Blood Sugar Roller Coaster

The pancreas and liver should have a good 12 hour fast from our 7p dinner to our 7a breakfast in order to completely balance our blood sugar. However, if the meal was mostly sugar, simple carbs, processed foods and not enough healthy fat to create a long sustainable energy, the blood sugar will spike very high and then the pancreas will over compensate and pump insulin like crazy to help bring the blood sugar back down. The downward crash is often too low and this takes more than the pancreas to help the liver bring the blood sugar back up to normal. Very high levels of sugar, for example, a bowl full of Halloween candy, or a bowl of cereal with non-fat milk will burn too fast within the body spiking blood sugar and giving a "high" that we cannot resist. The drop 4 hours later however, is severe and the pancreas recruits the adrenals for back up.

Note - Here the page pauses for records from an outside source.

Lemma secretsToMaps_rows (data : list Secret) :
  secretsToMaps data = secret_row <$> data.
Proof. unfold secretsToMaps. by rewrite fold_append. Qed.

Lemma statusesToMaps_rows (data : list SecretScanStatus) :
  statusesToMaps data = ToMap <$> data.
Proof. unfold statusesToMaps. by rewrite fold_append. Qed.

(** The keys of the three nested groups. *)
Lemma rule_keys (r : SecretRule) (k : string) :
  is_Some (ToMap r !! k) ->
  k = "id" \/ k = "name" \/ k = "part" \/ k = "signature_to_match".
Proof.
  intros H%elem_of_dom. revert H. unfold ToMap, SecretRule_Struct.
  rewrite !dom_insert_L, dom_singleton_L. set_solver.
Qed.

Lemma match_keys (m : SecretMatch) (k : string) :
  is_Some (ToMap m !! k) ->
  k = "starting_index" \/ k = "relative_starting_index" \/
  k = "relative_ending_index" \/ k = "full_filename" \/ k = "matched_content".
Proof.
  intros H%elem_of_dom. revert H. unfold ToMap, SecretMatch_Struct.
  rewrite !dom_insert_L, dom_singleton_L. set_solver.
Qed.

Lemma severity_keys (v : SecretSeverity) (k : string) :
  is_Some (ToMap v !! k) -> k = "level" \/ k = "score".
Proof.
  intros H%elem_of_dom. revert H. unfold ToMap, SecretSeverity_Struct.
  rewrite !dom_insert_L, dom_singleton_L. set_solver.
Qed.

(** The flattened map of one secret, in closed form. *)
Lemma secret_row_Secret (i : Secret) :
  secret_row i !! "Secret" =
  Some (<["rule_id" := VStr (Sprintf_v_colon_v (ID (Rule i)) (HostName i))]>
          (ToMap (Match i) ∪
             (ToMap (Severity i) ∪
                delete "Match" (delete "Rule" (delete "Severity" (ToMap i)))))).
Proof.
  unfold secret_row. rewrite !copy_into_union.
  rewrite lookup_insert_ne by done. by rewrite lookup_singleton_eq.
Qed.

(** C7, as the spec words it, fails: the Rule group is not spread into
    the flattened map.  For [secret1] the rule's [signature_to_match] is
    missing from the map handed over under ["Secret"]. *)
Lemma secretsToMaps_rule_group_not_spread :
  exists secret : pmap,
    secretsToMaps [secret1] !! 0%nat ≫= (.!! "Secret") = Some secret /\
    ToMap (Rule secret1) !! "signature_to_match" = Some (VStr "AKIA[0-9A-Z]{16}") /\
    secret !! "signature_to_match" = None.
Proof. eexists. repeat split; reflexivity. Qed.

(** C7 (amended): for every Secret record of a batch, the row handed to
    the store has the entries ["Rule"], the Rule group's properties, and
    ["Secret"], the flattened map.  In the flattened map [rule_id] is the
    string "<Rule.ID>:<HostName>", the Match and the Severity group
    properties are spread into the top level, and the nested keys Rule,
    Match and Severity are removed.  The Rule group's properties are not
    in the flattened map: they travel in the row's ["Rule"] entry. *)
Theorem secretsToMaps_flattens (data : list Secret) (j : nat) (i : Secret) :
  data !! j = Some i ->
  exists secret : pmap,
    secretsToMaps data !! j
      = Some {[ "Rule" := ToMap (Rule i); "Secret" := secret ]} /\
    secret !! "rule_id"
      = Some (VStr (pretty (ID (Rule i)) +:+ ":" +:+ HostName i)) /\
    (forall k v, ToMap (Match i) !! k = Some v -> secret !! k = Some v) /\
    (forall k v, ToMap (Severity i) !! k = Some v -> secret !! k = Some v) /\
    secret !! "Rule" = None /\ secret !! "Match" = None /\
    secret !! "Severity" = None /\
    (forall k, is_Some (ToMap (Rule i) !! k) -> secret !! k = None).
Proof.
  intros Hj. eexists. split.
  { rewrite secretsToMaps_rows, list_lookup_fmap, Hj. reflexivity. }
  split; [reflexivity|].
  split.
  { intros k v Hk.
    destruct (match_keys (Match i) k) as [->|[->|[->|[->| ->]]]]; [by eexists|..];
      rewrite <- Hk; reflexivity. }
  split.
  { intros k v Hk.
    destruct (severity_keys (Severity i) k) as [->| ->]; [by eexists|..];
      rewrite <- Hk; reflexivity. }
  repeat (split; [reflexivity|]).
  intros k Hk.
  destruct (rule_keys (Rule i) k) as [->|[->|[->| ->]]]; [done|..]; reflexivity.
Qed.

Lemma secretsToMaps_flattens_witness :
  exists secret : pmap,
    secretsToMaps [secret1] !! 0%nat
      = Some {[ "Rule" := ToMap (Rule secret1); "Secret" := secret ]} /\
    secret !! "rule_id" = Some (VStr "1:h1").
Proof.
  destruct (secretsToMaps_flattens [secret1] 0 secret1 eq_refl)
    as (secret & Hrow & Hid & _).
  exists secret. split; [exact Hrow | exact Hid].
Defined.

(** C8: [CommitFuncSecretScanStatus] on an empty batch returns success;
    the namespace's client handle is looked up and nothing else happens:
    no session, no transaction, no statement, and the database is left as
    it was. *)
Theorem CommitFuncSecretScanStatus_empty_is_noop (env : Env) (ns : string) (w : world) :
  exists calls : list event,
    CommitFuncSecretScanStatus env ns [] w
      = (Ok tt, World (db w) (trace w ++ calls)) /\
    calls = [EvNeo4jClient] /\
    Forall (fun e => is_store_op e = false) calls /\
    (EvSession ∉ calls) /\ (EvBeginTransaction ∉ calls) /\
    (forall q p, EvRun q p ∉ calls) /\ (EvCommit ∉ calls).
Proof.
  exists [EvNeo4jClient]. split.
  { unfold CommitFuncSecretScanStatus, Neo4jClient, attempt, bind, emit, or_fail.
    simpl. destruct (client_err env ns); reflexivity. }
  split; [reflexivity|].
  split; [by repeat constructor|].
  repeat split; try intros ? ?; by intros [=]%list_elem_of_singleton.
Qed.

(** C10: when the namespace's client cannot be obtained,
    [CommitFuncSecretScanStatus] still returns success on an empty batch:
    the error of the lookup is only looked at after the empty-batch
    return, so it surfaces for a batch with at least one entry and never
    for an empty one. *)
Theorem CommitFuncSecretScanStatus_empty_hides_client_error
    (env : Env) (ns : string) (w : world) (e : error) :
  client_err env ns = Some e ->
  (CommitFuncSecretScanStatus env ns [] w).1 = Ok tt /\
  forall i data, (CommitFuncSecretScanStatus env ns (i :: data) w).1 = Err e.
Proof.
  intros He. split.
  - unfold CommitFuncSecretScanStatus, Neo4jClient, attempt, bind, emit, or_fail.
    simpl. by rewrite He.
  - intros i data.
    unfold CommitFuncSecretScanStatus, Neo4jClient, attempt, bind, emit, or_fail.
    simpl. by rewrite He.
Qed.

Lemma CommitFuncSecretScanStatus_empty_hides_client_error_witness :
  (CommitFuncSecretScanStatus unreachable "tenant-a" [] fresh).1 = Ok tt /\
  (CommitFuncSecretScanStatus unreachable "tenant-a" [status1] fresh).1
    = Err "neo4j: connection refused".
Proof.
  destruct (CommitFuncSecretScanStatus_empty_hides_client_error
              unreachable "tenant-a" fresh "neo4j: connection refused" eq_refl)
    as [Hempty Hfull].
  split; [exact Hempty | exact (Hfull status1 [])].
Defined.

The adrenals create cortisol as they do for every emergency in the body, whether you are running from bear, or eating a bowl of candy. That cortisol stimulates the quick response energy in the body and you feel jittery, the heart beat races, the respiratory rate increases and blood is drawn away from the brain making you irritable. We sometimes call this "hangry",  when you are angry-hungry and it is not a natural state. It is a symptom of disease, known as hypoglycemia or really low blood sugar. If the adrenals are called into action in the middle of the night, it will be enough stimulation to wake you up out of a deep sleep. Waking up at night from sugar excess is also a symptom of hypoglycemia. The blood sugar should never spike so high that it triggers an overproduction of insulin which then drops the blood sugar so low it needs to recruit the adrenals to send in the big guns. Cortisol from the adrenals was intended for emergencies only.

The Plan

Too often people feel "hangry" and instead of an intervention, they feed the sugar addiction. Have you ever craved an afternoon pick me up? Instead of allowing our body to regain homeostasis naturally, we crave immediate stimulation. Coffee and a cake will increase the spikes and drops of the blood sugar roller coaster. What we can do instead is try to focus on eating enough protein and healthy fats in our meals to satiate us for at least 4 hours. Skip the empty carbs, processed protein bars, and sugary treats. If you do choose simple carbs like bread, pasta, and even fruit or vegetables, make sure to weigh them down with enough healthy fat to slow down the absorption of all of that sugar.

One of my favorite quotes regarding adding fats to carbs is by Julia Child. She says you should always eat your vegetables with as much butter as they will hold. Cheers to Julia, to her wisdom and to her good taste.